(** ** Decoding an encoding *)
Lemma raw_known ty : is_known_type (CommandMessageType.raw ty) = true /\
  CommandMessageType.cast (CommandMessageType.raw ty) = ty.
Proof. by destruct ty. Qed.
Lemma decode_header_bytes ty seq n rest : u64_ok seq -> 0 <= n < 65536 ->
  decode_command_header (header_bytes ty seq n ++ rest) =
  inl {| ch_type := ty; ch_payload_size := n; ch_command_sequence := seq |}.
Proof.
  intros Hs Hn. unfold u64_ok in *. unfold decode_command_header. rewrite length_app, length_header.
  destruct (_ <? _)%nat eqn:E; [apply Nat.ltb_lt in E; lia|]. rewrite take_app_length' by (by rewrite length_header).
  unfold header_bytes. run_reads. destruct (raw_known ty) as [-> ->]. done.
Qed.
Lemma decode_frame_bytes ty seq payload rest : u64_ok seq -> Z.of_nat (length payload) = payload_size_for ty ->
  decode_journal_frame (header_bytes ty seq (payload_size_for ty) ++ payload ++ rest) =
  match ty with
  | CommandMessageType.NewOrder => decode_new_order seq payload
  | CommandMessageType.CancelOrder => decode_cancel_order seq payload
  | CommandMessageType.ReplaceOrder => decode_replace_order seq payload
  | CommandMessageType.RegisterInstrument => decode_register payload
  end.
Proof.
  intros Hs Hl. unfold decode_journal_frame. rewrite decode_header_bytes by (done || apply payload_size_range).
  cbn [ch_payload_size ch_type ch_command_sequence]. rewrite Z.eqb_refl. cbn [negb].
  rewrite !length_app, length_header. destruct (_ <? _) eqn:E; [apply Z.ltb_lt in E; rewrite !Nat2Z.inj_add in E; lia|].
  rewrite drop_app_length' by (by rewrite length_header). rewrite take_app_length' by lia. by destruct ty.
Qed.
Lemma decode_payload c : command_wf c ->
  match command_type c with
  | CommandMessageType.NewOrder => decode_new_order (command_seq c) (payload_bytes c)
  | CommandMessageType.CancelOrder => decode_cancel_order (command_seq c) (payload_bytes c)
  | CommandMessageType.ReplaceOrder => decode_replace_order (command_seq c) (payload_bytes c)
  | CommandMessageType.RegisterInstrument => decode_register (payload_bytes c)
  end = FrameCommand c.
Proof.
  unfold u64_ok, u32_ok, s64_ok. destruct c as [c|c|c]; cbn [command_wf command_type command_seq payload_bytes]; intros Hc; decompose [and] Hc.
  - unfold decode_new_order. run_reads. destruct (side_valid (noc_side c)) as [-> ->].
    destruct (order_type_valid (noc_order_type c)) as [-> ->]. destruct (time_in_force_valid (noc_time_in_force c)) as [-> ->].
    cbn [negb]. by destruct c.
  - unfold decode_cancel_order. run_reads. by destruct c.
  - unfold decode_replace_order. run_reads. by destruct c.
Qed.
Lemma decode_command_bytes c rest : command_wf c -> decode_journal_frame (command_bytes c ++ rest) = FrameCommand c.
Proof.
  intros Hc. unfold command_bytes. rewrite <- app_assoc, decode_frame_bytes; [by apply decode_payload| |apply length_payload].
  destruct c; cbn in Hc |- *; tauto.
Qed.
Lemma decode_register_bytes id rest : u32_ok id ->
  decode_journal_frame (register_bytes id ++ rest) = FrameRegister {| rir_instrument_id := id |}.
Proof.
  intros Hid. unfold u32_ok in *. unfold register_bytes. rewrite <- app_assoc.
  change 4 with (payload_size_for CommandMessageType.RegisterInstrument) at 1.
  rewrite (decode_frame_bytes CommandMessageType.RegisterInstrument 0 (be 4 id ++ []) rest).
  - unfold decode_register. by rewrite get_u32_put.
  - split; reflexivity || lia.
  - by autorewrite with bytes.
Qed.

-=-=-=-=-

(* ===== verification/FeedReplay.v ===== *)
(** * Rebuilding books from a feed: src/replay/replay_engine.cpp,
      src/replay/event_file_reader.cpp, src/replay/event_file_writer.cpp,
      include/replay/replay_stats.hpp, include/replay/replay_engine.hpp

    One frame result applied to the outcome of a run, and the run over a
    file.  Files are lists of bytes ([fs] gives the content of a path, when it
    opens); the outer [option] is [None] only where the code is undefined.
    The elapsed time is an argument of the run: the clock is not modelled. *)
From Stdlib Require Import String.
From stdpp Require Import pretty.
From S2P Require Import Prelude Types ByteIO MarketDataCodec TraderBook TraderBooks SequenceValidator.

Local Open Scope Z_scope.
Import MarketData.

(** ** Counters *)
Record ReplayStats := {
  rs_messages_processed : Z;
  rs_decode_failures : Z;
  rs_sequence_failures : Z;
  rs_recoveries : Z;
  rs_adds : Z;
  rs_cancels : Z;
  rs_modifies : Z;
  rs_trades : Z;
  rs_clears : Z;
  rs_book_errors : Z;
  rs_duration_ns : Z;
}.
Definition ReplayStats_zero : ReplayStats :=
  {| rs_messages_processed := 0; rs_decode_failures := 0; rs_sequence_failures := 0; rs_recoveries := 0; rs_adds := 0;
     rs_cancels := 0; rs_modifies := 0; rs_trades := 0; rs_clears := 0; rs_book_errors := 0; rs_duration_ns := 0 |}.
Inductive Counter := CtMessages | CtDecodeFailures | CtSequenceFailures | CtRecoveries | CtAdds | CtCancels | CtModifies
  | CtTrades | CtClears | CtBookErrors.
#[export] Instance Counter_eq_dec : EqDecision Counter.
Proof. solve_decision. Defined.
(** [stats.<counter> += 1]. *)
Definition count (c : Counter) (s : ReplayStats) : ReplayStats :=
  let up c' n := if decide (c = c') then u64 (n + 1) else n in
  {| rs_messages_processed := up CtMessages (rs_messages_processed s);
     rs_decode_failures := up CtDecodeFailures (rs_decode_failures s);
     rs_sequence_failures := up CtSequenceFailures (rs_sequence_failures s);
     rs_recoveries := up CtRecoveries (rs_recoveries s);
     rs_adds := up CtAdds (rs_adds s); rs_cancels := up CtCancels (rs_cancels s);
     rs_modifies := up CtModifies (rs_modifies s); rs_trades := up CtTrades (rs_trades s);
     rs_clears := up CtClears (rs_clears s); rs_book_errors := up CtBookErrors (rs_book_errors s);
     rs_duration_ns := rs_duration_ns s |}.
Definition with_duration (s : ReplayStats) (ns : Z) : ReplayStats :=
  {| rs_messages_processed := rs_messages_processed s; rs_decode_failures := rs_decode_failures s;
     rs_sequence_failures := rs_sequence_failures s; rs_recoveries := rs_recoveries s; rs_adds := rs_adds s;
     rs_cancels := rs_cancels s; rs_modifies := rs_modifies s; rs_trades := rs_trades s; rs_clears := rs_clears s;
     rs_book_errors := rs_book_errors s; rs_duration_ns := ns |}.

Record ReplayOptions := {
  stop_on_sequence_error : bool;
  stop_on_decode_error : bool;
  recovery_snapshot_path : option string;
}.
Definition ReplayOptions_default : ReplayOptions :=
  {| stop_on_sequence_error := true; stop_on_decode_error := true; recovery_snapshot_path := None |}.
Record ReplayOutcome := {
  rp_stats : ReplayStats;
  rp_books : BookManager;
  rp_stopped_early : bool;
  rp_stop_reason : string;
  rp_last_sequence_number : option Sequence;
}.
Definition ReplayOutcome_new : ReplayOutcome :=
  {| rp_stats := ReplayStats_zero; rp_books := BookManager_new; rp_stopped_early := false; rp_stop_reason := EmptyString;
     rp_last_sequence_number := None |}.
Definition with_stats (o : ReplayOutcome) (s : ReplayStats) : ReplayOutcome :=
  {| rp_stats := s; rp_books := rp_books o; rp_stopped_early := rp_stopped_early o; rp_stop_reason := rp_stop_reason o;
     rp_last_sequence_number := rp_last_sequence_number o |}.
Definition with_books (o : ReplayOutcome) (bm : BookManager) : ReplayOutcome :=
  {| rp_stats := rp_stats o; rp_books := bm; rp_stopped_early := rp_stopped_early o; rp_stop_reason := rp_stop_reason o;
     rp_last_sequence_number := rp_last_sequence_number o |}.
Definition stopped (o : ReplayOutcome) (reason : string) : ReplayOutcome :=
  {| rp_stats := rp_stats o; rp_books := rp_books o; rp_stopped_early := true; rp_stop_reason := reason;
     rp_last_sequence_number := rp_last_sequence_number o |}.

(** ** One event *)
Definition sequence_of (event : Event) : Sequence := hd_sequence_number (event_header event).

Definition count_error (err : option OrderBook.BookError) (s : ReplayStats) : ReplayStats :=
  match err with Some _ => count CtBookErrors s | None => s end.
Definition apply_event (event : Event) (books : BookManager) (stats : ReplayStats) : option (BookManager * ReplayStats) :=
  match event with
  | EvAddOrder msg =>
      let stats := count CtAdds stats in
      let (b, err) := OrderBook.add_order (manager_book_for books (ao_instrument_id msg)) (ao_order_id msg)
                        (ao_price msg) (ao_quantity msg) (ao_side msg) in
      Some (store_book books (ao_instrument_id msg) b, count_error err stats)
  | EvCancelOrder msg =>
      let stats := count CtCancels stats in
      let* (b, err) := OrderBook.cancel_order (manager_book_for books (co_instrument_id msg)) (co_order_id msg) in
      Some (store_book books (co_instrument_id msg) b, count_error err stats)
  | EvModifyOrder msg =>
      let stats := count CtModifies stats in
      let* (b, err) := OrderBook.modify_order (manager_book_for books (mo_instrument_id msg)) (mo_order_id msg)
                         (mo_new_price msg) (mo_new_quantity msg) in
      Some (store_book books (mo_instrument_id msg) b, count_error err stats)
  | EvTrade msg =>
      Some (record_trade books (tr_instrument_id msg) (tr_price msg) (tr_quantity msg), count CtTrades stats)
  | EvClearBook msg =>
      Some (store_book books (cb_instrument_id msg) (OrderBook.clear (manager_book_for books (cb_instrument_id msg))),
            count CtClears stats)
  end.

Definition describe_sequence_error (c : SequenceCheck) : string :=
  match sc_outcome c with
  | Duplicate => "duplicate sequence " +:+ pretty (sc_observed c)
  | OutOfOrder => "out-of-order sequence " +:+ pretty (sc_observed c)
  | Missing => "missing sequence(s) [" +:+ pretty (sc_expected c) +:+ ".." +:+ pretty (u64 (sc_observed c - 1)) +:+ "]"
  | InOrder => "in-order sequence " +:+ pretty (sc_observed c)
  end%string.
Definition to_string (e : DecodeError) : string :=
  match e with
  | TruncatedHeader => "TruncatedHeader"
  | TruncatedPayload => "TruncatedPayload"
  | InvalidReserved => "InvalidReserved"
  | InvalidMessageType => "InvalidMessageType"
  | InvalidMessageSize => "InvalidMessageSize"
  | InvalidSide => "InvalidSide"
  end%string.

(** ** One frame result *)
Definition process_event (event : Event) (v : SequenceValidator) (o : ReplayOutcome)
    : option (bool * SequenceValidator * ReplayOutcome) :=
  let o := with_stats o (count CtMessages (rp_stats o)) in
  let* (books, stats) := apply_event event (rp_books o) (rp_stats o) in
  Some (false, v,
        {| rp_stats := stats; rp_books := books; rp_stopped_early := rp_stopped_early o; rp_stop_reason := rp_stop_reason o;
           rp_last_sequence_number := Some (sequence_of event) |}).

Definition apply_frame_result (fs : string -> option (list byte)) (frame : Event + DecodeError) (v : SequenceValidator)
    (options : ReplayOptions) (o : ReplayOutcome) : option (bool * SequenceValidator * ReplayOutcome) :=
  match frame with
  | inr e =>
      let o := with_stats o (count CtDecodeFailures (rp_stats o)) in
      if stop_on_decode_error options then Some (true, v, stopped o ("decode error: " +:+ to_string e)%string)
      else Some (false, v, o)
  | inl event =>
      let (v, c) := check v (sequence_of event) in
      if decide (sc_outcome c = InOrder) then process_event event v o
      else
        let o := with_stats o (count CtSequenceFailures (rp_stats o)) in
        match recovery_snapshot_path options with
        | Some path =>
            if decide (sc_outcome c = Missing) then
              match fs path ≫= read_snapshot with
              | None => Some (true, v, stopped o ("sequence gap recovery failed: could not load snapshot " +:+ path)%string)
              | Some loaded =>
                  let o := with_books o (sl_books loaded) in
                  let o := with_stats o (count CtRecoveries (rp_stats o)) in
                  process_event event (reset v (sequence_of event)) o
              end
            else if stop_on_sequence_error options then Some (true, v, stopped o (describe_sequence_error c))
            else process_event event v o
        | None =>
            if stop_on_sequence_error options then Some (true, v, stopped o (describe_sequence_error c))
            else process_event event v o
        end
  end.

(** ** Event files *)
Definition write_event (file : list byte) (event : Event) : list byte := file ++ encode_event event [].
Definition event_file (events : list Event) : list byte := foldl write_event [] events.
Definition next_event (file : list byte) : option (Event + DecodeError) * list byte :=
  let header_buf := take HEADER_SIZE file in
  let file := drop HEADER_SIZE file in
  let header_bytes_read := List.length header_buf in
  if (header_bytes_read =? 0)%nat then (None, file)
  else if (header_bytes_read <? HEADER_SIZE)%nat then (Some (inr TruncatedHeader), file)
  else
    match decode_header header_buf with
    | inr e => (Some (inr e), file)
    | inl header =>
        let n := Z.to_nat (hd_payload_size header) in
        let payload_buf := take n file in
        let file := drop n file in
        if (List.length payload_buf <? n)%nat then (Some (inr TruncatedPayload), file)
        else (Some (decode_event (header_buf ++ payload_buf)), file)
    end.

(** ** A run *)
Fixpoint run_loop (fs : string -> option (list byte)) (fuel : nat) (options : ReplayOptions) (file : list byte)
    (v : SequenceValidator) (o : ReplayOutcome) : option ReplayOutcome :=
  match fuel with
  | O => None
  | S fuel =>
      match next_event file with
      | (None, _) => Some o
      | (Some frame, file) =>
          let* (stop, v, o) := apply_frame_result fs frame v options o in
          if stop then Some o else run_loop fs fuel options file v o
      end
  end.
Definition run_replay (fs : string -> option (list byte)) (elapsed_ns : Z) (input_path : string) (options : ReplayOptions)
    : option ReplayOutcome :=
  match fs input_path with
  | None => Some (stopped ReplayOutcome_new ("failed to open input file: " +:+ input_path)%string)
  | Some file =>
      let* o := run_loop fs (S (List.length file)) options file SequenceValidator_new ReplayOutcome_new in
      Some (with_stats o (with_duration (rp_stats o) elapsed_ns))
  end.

-=-=-=-=-

Using the records above, write out exactly the lines between the one holding "(** ** Decoding an encoding *)" and the one holding "intros Hs Hn.", inclusive; leave everything else out.

(** ** Decoding an encoding *)
Lemma raw_known ty : is_known_type (CommandMessageType.raw ty) = true /\
  CommandMessageType.cast (CommandMessageType.raw ty) = ty.
Proof. by destruct ty. Qed.
Lemma decode_header_bytes ty seq n rest : u64_ok seq -> 0 <= n < 65536 ->
  decode_command_header (header_bytes ty seq n ++ rest) =
  inl {| ch_type := ty; ch_payload_size := n; ch_command_sequence := seq |}.
Proof.
  intros Hs Hn. unfold u64_ok in *. unfold decode_command_header. rewrite length_app, length_header.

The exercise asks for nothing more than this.